Five Things I Hope to See for the Rest of the Basketball Season

Darius Morris has earned the starting point guard role as a true freshman.

With the Michigan basketball team hitting the home stretch of the regular season with little to no hope of an NCAA Tournament berth, it’s time to start looking ahead to 2010-11. There are just six games remaining before the Big Ten Tournament (@Iowa, PSU, ILL, @OSU, MINN, @MSU) but still a lot of questions to be answered about this team and their potential next season. Here are five things I’d like to see out of the team before the season is over:

  1. The continued improvement of Darius Morris: This is an obvious one, but also very important. We’ve watched Morris grow in the last couple weeks from an offensive non-factor to the guy John Beilein trusts as his starting point guard, and the true freshman appears to be getting better with every game. If he can continue that improvement, Morris could be one of the stars of the team next season. If his game doesn’t develop, we could have another season with a point guard who won’t score more than 5-10 points in any given game. I’d like to see Morris, who has been deferential sometimes to a fault this season, look to create his own shot a little more — if Manny Harris ends up going pro, Michigan will need someone to step into the role of slasher/creator, and Morris is the most likely candidate. If he can show an ability to get to the basket and finish consistently, Michigan’s outlook for 2010-11 gets a lot better.
  2. Manny Harris playing within himself: Let’s assume, at least for the time being, that Manny Harris will stay true to his word and come back next season. If he does return, Manny may have to shoulder even more of the offensive burden for Michigan without partner in crime DeShawn Sims. We’ve seen what happens to Manny when he tries to do too much for the team: turnovers, poor shot selection, and unnecessary risks on defense. Harris has made strides in the turnover department, improving in turnovers per game and turnover rate every season of his career, but his overall efficiency on the offensive end hasn’t made the leap that Michigan fans were expecting heading into this season. If he can start showing maturation now, I’ll be a lot more confident that Manny can be an efficient and effective player while still carrying his supporting cast.
  3. Someone — anyone — find their shooting stroke: I guess I should amend that to “any returning player” but you get the point — as a team, Michigan is shooting 29.8% from three, and only three players (LLP, Stu Douglass, DeShawn Sims) who have attempted more than 25 is shooting better than 30%. John Beilein’s offense is predicated around the three-pointer, and that’s not going to change anytime soon, so it would be nice to see someone step up and start consistently hitting shots. If I had to pick a player I’d like to see find his stroke, it’s Zack Novak — he does everything well for this team right now except score, the other players feed off of his energy (and when he plays well, you can feel how he boosts the team), and he’ll almost certainly be starting next season, so having him become a bigger offensive threat would really benefit this team.
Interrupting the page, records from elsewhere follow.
(** * Review analytics: a shallow embedding of [src/review_analytics.py]

    The development follows the class [ReviewAnalyzer]: the four-way
    segmentation of the raw text ([_split_reviews]), the sentiment call
    and its normalisation chain ([_analyze_single_review_sentiment]), the
    line parser of the insight call ([_get_overall_insights]), the rule
    insights ([_generate_summary_insights]) and the orchestration
    ([analyze_reviews]).

    Python values are modelled as the interpreter has them:
    - a [str] is a list of Unicode code points ([N]);
    - an [int] is a [Z], a [float] is an IEEE 754 binary64 value
      ([spec_float] at precision 53);
    - a [dict] literal is an association list in insertion order, the
      [Counter] is a finite map;
    - the language model is an oracle that sees the prompts issued so far;
      calls, printing and exceptions are threaded through a small monad. *)

From Stdlib Require Import ZArith NArith Lia Floats.SpecFloat.
From stdpp Require Import base option list strings gmap.
(** * kitty: sprite atlas allocation, sprite cache, line rendering and
      glyph bitmap composition

    A shallow embedding of the parts of [kitty/fonts.c] and
    [kitty/freetype.c] that allocate sprite positions, cache them per font,
    split a line into runs, recompute cell metrics, derive FreeType load
    flags, trim over-wide italic bitmaps and blit a glyph bitmap into a cell
    canvas; followed by the properties established about them.

    C integers are modelled as [Z] with the wrap-around of their type written
    out: [unsigned int] is 32 bits, [size_t] is 64 bits, [ssize_t] is a signed
    64-bit value.  Pointers into arrays are modelled as indices, raw byte
    buffers as maps from offsets to bytes. *)

From Stdlib Require Import ZArith Lia Bool.
From stdpp Require Import base option list functions relations.

Local Open Scope Z_scope.

(** ** Machine integers *)

Module CInt.

Definition UINT16_MAX : Z := 65535.
Definition UINT_MAX : Z := 4294967295.
Definition SIZE_MAX : Z := 18446744073709551615.

(** Conversion to [unsigned int]. *)
Definition uint (v : Z) : Z := v mod 2 ^ 32.

(** Conversion to [size_t]. *)
Definition size_t (v : Z) : Z := v mod 2 ^ 64.

(** Conversion of a [size_t] to [ssize_t] (two's complement). *)
Definition ssize_t (v : Z) : Z :=
  let r := v mod 2 ^ 64 in if r <? 2 ^ 63 then r else r - 2 ^ 64.

(** Conversion to [uint16_t]. *)
Definition uint16 (v : Z) : Z := v mod 2 ^ 16.

Definition is_uint (v : Z) : Prop := 0 <= v <= UINT_MAX.
Definition is_size_t (v : Z) : Prop := 0 <= v <= SIZE_MAX.

(** The [MIN] and [MAX] macros come from [data-types.h]; on operands that
    have been brought to a common unsigned type they are the mathematical
    minimum and maximum. *)
Definition MIN (a b : Z) : Z := if a <? b then a else b.
Definition MAX (a b : Z) : Z := if a >? b then a else b.

End CInt.

Import CInt.

(** ** The sprite tracker (fonts.c, [GPUSpriteTracker]) *)

Module ST.

Record GPUSpriteTracker : Type := mkTracker {
  max_array_len : Z;      (* size_t *)
  max_texture_size : Z;   (* size_t *)
  max_y : Z;              (* size_t *)
  x : Z; y : Z; z : Z;    (* unsigned int *)
  xnum : Z; ynum : Z      (* unsigned int *)
}.

Definition set_x (v : Z) (t : GPUSpriteTracker) : GPUSpriteTracker :=
  mkTracker (max_array_len t) (max_texture_size t) (max_y t) v (y t) (z t) (xnum t) (ynum t).
Definition set_y (v : Z) (t : GPUSpriteTracker) : GPUSpriteTracker :=
  mkTracker (max_array_len t) (max_texture_size t) (max_y t) (x t) v (z t) (xnum t) (ynum t).
Definition set_z (v : Z) (t : GPUSpriteTracker) : GPUSpriteTracker :=
  mkTracker (max_array_len t) (max_texture_size t) (max_y t) (x t) (y t) v (xnum t) (ynum t).
Definition set_xnum (v : Z) (t : GPUSpriteTracker) : GPUSpriteTracker :=
  mkTracker (max_array_len t) (max_texture_size t) (max_y t) (x t) (y t) (z t) v (ynum t).
Definition set_ynum (v : Z) (t : GPUSpriteTracker) : GPUSpriteTracker :=
  mkTracker (max_array_len t) (max_texture_size t) (max_y t) (x t) (y t) (z t) (xnum t) v.
Definition set_max_y (v : Z) (t : GPUSpriteTracker) : GPUSpriteTracker :=
  mkTracker (max_array_len t) (max_texture_size t) v (x t) (y t) (z t) (xnum t) (ynum t).
Definition set_max_texture_size (v : Z) (t : GPUSpriteTracker) : GPUSpriteTracker :=
  mkTracker (max_array_len t) v (max_y t) (x t) (y t) (z t) (xnum t) (ynum t).
Definition set_max_array_len (v : Z) (t : GPUSpriteTracker) : GPUSpriteTracker :=
  mkTracker v (max_texture_size t) (max_y t) (x t) (y t) (z t) (xnum t) (ynum t).

(** Every field holds a value of its C type. *)
Record well_typed (t : GPUSpriteTracker) : Prop := {
  wt_max_array_len : is_size_t (max_array_len t);
  wt_max_texture_size : is_size_t (max_texture_size t);
  wt_max_y : is_size_t (max_y t);
  wt_x : is_uint (x t);
  wt_y : is_uint (y t);
  wt_z : is_uint (z t);
  wt_xnum : is_uint (xnum t);
  wt_ynum : is_uint (ynum t)
}.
  4. Stu Douglass regain his offensive confidence: It’s been tough to watch Douglass playing against himself for much of the season, and you can tell that his inability to hit jumpers has caused him to lose confidence in his all-around offensive game. With Morris now manning the point, Michigan doesn’t need to keep Douglass in the lineup going forward — few teams should be desperate enough to keep giving 30 minutes per game to a guy who shoots 31.5% from the field, doesn’t rebound well for his height, and can be exposed defensively against quicker guards. I’m not ready to give up on Stu, however, because of his ballhandling, passing, and his potential as a shooter. If Stu starts getting more aggressive, like he showed against Minnesota with that great backdoor cut for a layup, he could be an integral part of this team for the next two seasons. If he plays like he did earlier in Big Ten play, when he was passing up open layups and tripping over himself to avoid shooting, he may find himself getting passed over by younger players starting next season, when Evan Smotrycz and Tim Hardaway get to campus.
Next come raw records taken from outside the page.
(** Evaluating the module: an exception that leaves [main] is fired as an
    [error] event at the window and reported. *)
Definition run_script (h : Host) : State :=
  match main h initial with
  | (Ok _, st) => st
  | (Throw e, st) => report e (snd (dispatch Window (error_event e) st))
  end.

(** The state the script leaves when it runs to its last line. *)
Definition completes (h : Host) : Prop := fst (main h initial) = Ok tt.

(** A browser-like host: [createRoot] rejects a [null] container, nothing
    else throws. *)
Definition createRoot_error : Value :=
  VStr "createRoot(...): Target container is not a DOM element.".

Definition browser (tauri : option Value) (dev : Value)
    (els : list (string * nat)) : Host :=
  {| window_TAURI := tauri;
     env_DEV := dev;
     doc_elements := els;
     invoke_throws := fun _ => None;
     createRoot_throws :=
       fun c => match c with None => Some createRoot_error | Some _ => None end;
     render_throws := None |}.

(** The elements of the document carrying [id]. *)
Definition elements_with_id (id : string) (els : list (string * nat)) : list nat :=
  map snd (filter (fun e => String.eqb (fst e) id) els).

(** The part of the state no callback of this script writes to. *)
Record frame (st st' : State) : Prop :=
  { frame_next : next_promise st' = next_promise st;
    frame_invoked : invoked st' = invoked st;
    frame_reactions : reactions st' = reactions st;
    frame_listeners : listeners st' = listeners st;
    frame_rendered : rendered st' = rendered st }.

(** ** Measures over a run *)

(** The console entries written under [label]. *)
Definition count_label (label : string) (c : list (string * Value)) : nat :=
  List.length (filter (fun en => String.eqb (fst en) label) c).


(** What one listener writes for one event. *)
Definition listener_log (l : Listener) (e : Event) : list (string * Value) :=
  match l with
  | LContextMenu => []
  | LGlobalError => [("Global error:", ev_error e)]
  | LUnhandledRejection => [("Unhandled promise rejection:", ev_reason e)]
  end.

Definition is_contextmenu (l : Listener) : bool :=
  match l with LContextMenu => true | _ => false end.

(** The three labels the script passes to [console.error]. *)
Definition script_labels : list string :=
  ["Failed to initialize Tauri app:"; "Global error:";
   "Unhandled promise rejection:"].

(** ** Proof support *)

Arguments lookup_id : simpl never.
Arguments to_boolean : simpl never.

(** Splits on the five things the control flow of [main] depends on. *)
Ltac main_cases h :=
  unfold run_script, completes, main, bind, invoke, promise_catch,
    getElementById, createRoot, render, addEventListener, modify, ret;
  destruct (isTauri h) eqn:Htauri;
  [ destruct (invoke_throws h "init_app") eqn:Hinvoke | ];
  simpl;
  try (destruct (createRoot_throws h (lookup_id "root" (doc_elements h)))
         eqn:Hroot; simpl);
  try (destruct (render_throws h) eqn:Hrender; simpl);
  try (destruct (to_boolean (env_DEV h)) eqn:Hdev; simpl).

(** * Properties *)

(** ** Bridge detection *)

Lemma isTauri_false_iff (h : Host) :
  isTauri h = false <-> window___TAURI__ h = VUndefined.
Proof.
  unfold isTauri, strict_not_equals.
  destruct (window___TAURI__ h); simpl; split; intro H;
    try reflexivity; try discriminate.
Qed.

Lemma isTauri_true_iff (h : Host) :
  isTauri h = true <-> window___TAURI__ h <> VUndefined.
Proof.
  rewrite <- isTauri_false_iff. destruct (isTauri h); split; congruence.
Qed.

(** ** What the callbacks leave alone *)

Lemma frame_refl st : frame st st.
Proof. split; reflexivity. Qed.

Lemma frame_trans a b c : frame a b -> frame b c -> frame a c.
Proof. intros [] []; split; congruence. Qed.

Lemma run_listener_ok l e st :
  exists e', fst (run_listener l e st) = Ok e'.
Proof. destruct l; simpl; eexists; reflexivity. Qed.

Lemma run_listener_frame l e st : frame st (snd (run_listener l e st)).
Proof. destruct l; split; reflexivity. Qed.

Lemma run_reaction_ok r v st : fst (run_reaction r v st) = Ok tt.
Proof. destruct r; reflexivity. Qed.

Lemma run_reaction_frame r v st : frame st (snd (run_reaction r v st)).
Proof. destruct r; split; reflexivity. Qed.

Lemma report_frame e st : frame st (report e st).
Proof. split; reflexivity. Qed.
  5. See what Matt Vogrich can bring to this team: When this team was still battling for a (meaningful) postseason berth, I had no problem with John Beilein keeping the freshman Vogrich mostly out of the rotation (6 mpg this season). At this juncture, however, I’d like to see how Vogrich responds to a bigger role — in very limited opportunities, he has shown a Novakian ability to get to rebounds and loose balls as well as an effective three-point shot (9-for-24 on the season). Especially if Manny Harris turns pro, Michigan will need Vogrich to take on a bigger role next season. With nothing to lose this year, it would be nice to get him some experience getting big minutes in Big Ten play.
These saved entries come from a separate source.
(** * farcaster-steam-link: achievement aggregation, token ids, mint-event worker

    A shallow embedding of
      - [src/app/api/steam/get-achievements/route.ts]  (the [GET] handler),
      - [src/lib/redis.ts]                             ([getRedisClient]),
      - the achievements page's [handleMint]           (token-id derivation),
      - the event worker's [pollForEvents] / [processLogs],
      - the other routes (owned games, the OpenID callback, token metadata),
      - the rest of the achievements page (fetching, rendering, the mint
        button) and the [AchievementNFT] contract it calls,
    followed by the properties the design document states about them, and
    by further properties read off the code.

    Conventions.
      - JavaScript integers that the code only compares or copies
        ([achieved], [unlocktime], HTTP status, clock seconds) and [bigint]
        block numbers are [Z].
      - [percent] is declared a number, but it comes out of [JSON.parse]
        unchecked and the handler itself tests [typeof percent === 'number']:
        it is a JSON value ([JsonValue]).  A JSON number with a fractional
        part is modelled by the rational it denotes ([Qc]); the handler only
        compares percents and takes the sign of a difference, and on finite
        doubles both agree with the rationals.
      - Optional JSON fields ([x?: T]) are [option].  Apart from [percent],
        payloads are modelled at their declared TypeScript interfaces.
      - [async] code is modelled sequentially: one request (or one worker
        cycle) runs to completion before the next one starts. *)

From stdpp Require Import gmap strings list fin_maps numbers sorting pretty.
From Stdlib Require Import QArith Qcanon Ascii.

Local Open Scope Z_scope.

(** ** Data model ([src/types/steam.ts]) *)

Record PlayerAchievement := {
  apiname : string;
  pa_achieved : Z;
  pa_unlocktime : Z
}.

Record AchievementSchema := {
  name : string;
  defaultvalue : Z;
  displayName : string;
  hidden : Z;
  description : string;
  icon : string;
  icongray : string
}.
(** * X-ray fluorescence schema: the entity builder, the merge and the
      normalize entry point of [nomad_ubik_plugin.schema_packages.XRFschema]

    The development embeds [ELNXRayFluorescence.get_read_function],
    [ELNXRayFluorescence.write_xrf_data], [ELNXRayFluorescence.normalize] and
    [XRayFluorescence.normalize] as Rocq functions and proves the properties
    the specification states about them.

    Python values are modelled as the code uses them: a [dict] is an
    insertion-ordered association list, a missing key is [None], a float
    is a binary64 primitive float, an exception is a value of [Exception]
    returned through [result].  The host framework (NOMAD's metainfo, the
    file reader, the logger) is a collaborator: a type class [Host] gathers
    the calls the schema makes into it. *)

From Stdlib Require Import String Ascii List Bool Arith Lia Permutation.
From Stdlib Require Import Floats.PrimFloat.
Import ListNotations.

Local Open Scope string_scope.
Local Open Scope list_scope.

(* ================================================================== *)
(** ** Python layer *)
(* ================================================================== *)

(** An exception object: its class name and its message. *)
Record Exception : Type := mkException {
  exc_class : string;
  exc_message : string
}.

Definition AttributeError (msg : string) : Exception :=
  mkException "AttributeError" msg.

(** The outcome of a call: a value, or a raised exception. *)
Inductive result (A : Type) : Type :=
| Ok (a : A)
| Raise (e : Exception).

Arguments Ok {A} a.
Arguments Raise {A} e.

Definition result_bind {A B : Type} (r : result A) (k : A -> result B)
  : result B :=
  match r with
  | Ok a => k a
  | Raise e => Raise e
  end.

(** A [dict] with string keys keeps its insertion order. *)
Definition dict (V : Type) : Type := list (string * V).

Definition dict_values {V : Type} (d : dict V) : list V := map snd d.

Definition dict_items {V : Type} (d : dict V) : list (string * V) := d.

(** [d.get(key, default)] when the stored value is optional:
    the value if the key is there, [default] otherwise. *)
Definition get_or {A : Type} (field : option A) (default : A) : A :=
  match field with
  | Some v => v
  | None => default
  end.

(** The two kinds of object that [data.get('layers', [])] evaluates to:
    the mapping stored under the key, or the list given as default. *)
Inductive PyContainer (V : Type) : Type :=
| PyDict (d : dict V)
| PyList (l : list V).

Arguments PyDict {V} d.
Arguments PyList {V} l.

(** What [[].items()] raises. *)
Definition list_has_no_items : Exception :=
  AttributeError "'list' object has no attribute 'items'".

(** [obj.items()]: defined on a dict; a list has no such attribute. *)
Definition py_items {V : Type} (obj : PyContainer V)
  : result (list (string * V)) :=
  match obj with
  | PyDict d => Ok (dict_items d)
  | PyList _ => Raise list_has_no_items
  end.

(** [s.endswith(suffix)]. *)
Definition endswith (s suffix : string) : bool :=
  Nat.leb (String.length suffix) (String.length s)
  && String.eqb
       (substring (String.length s - String.length suffix)
                  (String.length suffix) s)
       suffix.

(** [x in l] under an equality test. *)
Definition py_in {A : Type} (eqb : A -> A -> bool) (x : A) (l : list A) : bool :=
  existsb (fun y => eqb y x) l.

(** Truthiness of what a reader returns: [None] and the empty dict are falsy. *)
Definition truthy {V : Type} (o : option (dict V)) : bool :=
  match o with
  | Some (_ :: _) => true
  | _ => false
  end.

(** The double-quote character, as the f-strings of [normalize] print it. *)
Definition dquote : string := String "034"%char EmptyString.

(** Timestamps are passed through as the reader hands them over; the
    parsing the framework applies when it stores one is outside the model. *)
Definition Datetime : Type := string.

(* ================================================================== *)
(** ** The raw mapping a reader returns *)
(* ================================================================== *)

Module Raw.

(** The attributes of one element: every key may be missing. *)
Record Element : Type := mkElement {
  mass_fraction : option float;
  atomic_fraction : option float;
  line : option string;
  intensity_peak : option float;
  intensity_background : option float;
  intensity_background_2 : option float
}.

Record Layer : Type := mkLayer {
  thickness : option float;
  elements : option (dict Element)
}.

Record Entry : Type := mkEntry {
  application : option string;
  date : option Datetime;
  sample_name : option string;
  layers : option (dict Layer)
}.

End Raw.

(* ================================================================== *)
(** ** The sections of the schema *)
(* ================================================================== *)

Module XRFElementalComposition.
Record t : Type := new {
  element : option string;
  mass_fraction : option float;
  atomic_fraction : option float;
  line : option string;
  intensity_peak : option float;
  intensity_background : option float;
  intensity_background_2 : option float
}.
End XRFElementalComposition.

Module XRFLayer.
Record t : Type := new {
  name : option string;
  thickness : option float;
  elements : list XRFElementalComposition.t
}.
End XRFLayer.

Module XRFResult.
Record t : Type := new {
  name : option string;
  date : option Datetime;
  layer : list XRFLayer.t
}.
End XRFResult.

Module XRFSettings.
Record t : Type := mk {
  xray_energy : option float;
  current : option float;
  spot_size : option float;
  integration_time : option float;
  element_line : option string
}.

(** [XRFSettings()]: no quantity is set. *)
Definition new : t := mk None None None None None.
End XRFSettings.

(** [CompositeSystemReference] of the host framework: the identity of the
    Python object, the identifier the schema sets, and the two quantities
    the framework derives from it. *)
Module CompositeSystemReference.
Record t : Type := mk {
  oid : nat;
  lab_id : option string;
  name : option string;
  reference : option string
}.

(** An identity that none of the live objects has. *)
Definition fresh (live : list t) : nat := S (list_max (map oid live)).

(** [CompositeSystemReference(lab_id=...)]: a new object, which is none of
    the objects of [live]. *)
Definition new (live : list t) (lab_id : option string) : t :=
  mk (fresh live) lab_id None None.

(** [a == b] on sections of the host framework is the default of Python
    objects, the identity of the two objects: two references built by two
    constructor calls are not equal, whatever their [lab_id]. *)
Definition eqb (a b : t) : bool := Nat.eqb (oid a) (oid b).
End CompositeSystemReference.

Module ReadableIdentifiers.
Record t : Type := mk {
  institute : option string;
  short_name : option string
}.
End ReadableIdentifiers.

(** [ELNXRayFluorescence]: the quantities and sub-sections the schema
    declares or fills.  A quantity that was never set is [None] (for
    [method] it then reads as its default), a repeating sub-section that
    was never filled is the empty list. *)
Module ELNXRayFluorescence.
Record t : Type := mk {
  method : option string;
  xrf_settings : option XRFSettings.t;
  results : list XRFResult.t;
  samples : list CompositeSystemReference.t;
  data_file : option string;
  measurement_identifiers : option ReadableIdentifiers.t
}.

Definition method_default : string := "X-Ray Fluorescence (XRF)".

Definition get_method (s : t) : string := get_or (method s) method_default.

(** [ELNXRayFluorescence(results=..., xrf_settings=..., samples=...)]. *)
Definition new (results : list XRFResult.t) (xrf_settings : XRFSettings.t)
           (samples : list CompositeSystemReference.t) : t :=
  mk None (Some xrf_settings) results samples None None.

Definition empty : t := mk None None [] [] None None.
End ELNXRayFluorescence.

Module Properties.
Inductive t : Type := new.
End Properties.

Module Results.
Record t : Type := mk { properties : option Properties.t }.
Definition new : t := mk None.
End Results.

Module EntryArchive.
Record t : Type := mk { results : option Results.t }.
End EntryArchive.

(** A logger is an opaque sink; [None] is an absent logger. *)
Inductive BoundLogger : Type := bound_logger.

(** The readers [get_read_function] can return. *)
Inductive Callable : Type := read_xrf_txt.


(* ================================================================== *)
(** ** The host framework *)
(* ================================================================== *)

(** The calls the schema makes into code that is not its own.  The
    [normalize] hooks of the framework's sections receive the archive and
    the logger and return the section as they leave it; the reader receives
    the name of the opened raw file and the logger, and may raise.  What
    the hooks themselves send to the logger, and exceptions they may raise,
    are outside the model: the trace of a call holds the events of the
    schema's own code only. *)
Class Host : Type := {
  XRFResult_normalize :
    XRFResult.t -> EntryArchive.t -> option BoundLogger -> XRFResult.t;
  CompositeSystemReference_normalize :
    CompositeSystemReference.t -> EntryArchive.t -> option BoundLogger ->
    CompositeSystemReference.t;
  XRFSettings_normalize :
    XRFSettings.t -> EntryArchive.t -> option BoundLogger -> XRFSettings.t;
  (** [Measurement.normalize], the superclass of [XRayFluorescence] *)
  Measurement_normalize :
    ELNXRayFluorescence.t -> EntryArchive.t -> option BoundLogger ->
    ELNXRayFluorescence.t * EntryArchive.t;
  (** [archive.m_context.raw_file(path)] yields a file; this is its [name] *)
  raw_file_name : EntryArchive.t -> string -> string;
  (** [XRFreader.read_xrf_txt] *)
  XRFreader_read_xrf_txt :
    string -> option BoundLogger -> result (option (dict Raw.Entry))
}.

(** What a call leaves behind outside the record and the archive. *)
Inductive Event : Type :=
| LogWarn (msg : string)
| RawFileEnter (path : string)
| RawFileExit (path : string)
| MeasurementNormalize.

(** The objects a call of [normalize] works on: the record itself, the
    archive, and the trace of the calls made to the logger, the file
    context and the superclass. *)
Record World : Type := mkWorld {
  self : ELNXRayFluorescence.t;
  archive : EntryArchive.t;
  trace : list Event
}.

(** A method body: it transforms the world and returns or raises; what it
    mutated before raising stays mutated. *)
Definition M (A : Type) : Type := World -> result A * World.

Definition ret {A : Type} (a : A) : M A := fun w => (Ok a, w).

Definition bind {A B : Type} (m : M A) (k : A -> M B) : M B :=
  fun w =>
    match m w with
    | (Ok a, w') => k a w'
    | (Raise e, w') => (Raise e, w')
    end.

Notation "x <- m ;; k" := (bind m (fun x => k))
  (at level 61, m at next level, right associativity).
Notation "m ;;; k" := (bind m (fun _ => k))
  (at level 61, right associativity).
Notation "'let?' x ':=' r 'in' k" := (result_bind r (fun x => k))
  (at level 61, x pattern, r at next level, right associativity).

Definition lift {A : Type} (r : result A) : M A := fun w => (r, w).

Definition get_self : M ELNXRayFluorescence.t := fun w => (Ok (self w), w).

Definition get_archive : M EntryArchive.t := fun w => (Ok (archive w), w).

Definition set_self (s : ELNXRayFluorescence.t) : M unit :=
  fun w => (Ok tt, mkWorld s (archive w) (trace w)).

Definition set_archive (a : EntryArchive.t) : M unit :=
  fun w => (Ok tt, mkWorld (self w) a (trace w)).

Definition emit (e : Event) : M unit :=
  fun w => (Ok tt, mkWorld (self w) (archive w) (trace w ++ [e])).

(** [if logger is not None: logger.warn(msg)]. *)
Definition warn_if_logger (logger : option BoundLogger) (msg : string) : M unit :=
  match logger with
  | Some _ => emit (LogWarn msg)
  | None => ret tt
  end.

(** [with archive.m_context.raw_file(path) as file: body(file.name)]:
    the file is released whether the body returns or raises, and an
    exception of the body goes on to the caller. *)
Definition with_raw_file {A : Type} {H : Host} (path : string)
           (body : string -> M A) : M A :=
  fun w =>
    let (_, w1) := emit (RawFileEnter path) w in
    let (r, w2) := body (raw_file_name (archive w1) path) w1 in
    let (_, w3) := emit (RawFileExit path) w2 in
    (r, w3).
Michigan has a good opportunity to continue their momentum from the Minnesota win tomorrow night when they take on cellar-dweller Iowa on the road. Given how their first game against the Hawkeyes went (a 60-46 victory that wasn’t that close), the game could be an opportunity to see some experimenting with the rotation if John Beilein desires, and a chance to see guys like Vogrich get some burn off the bench.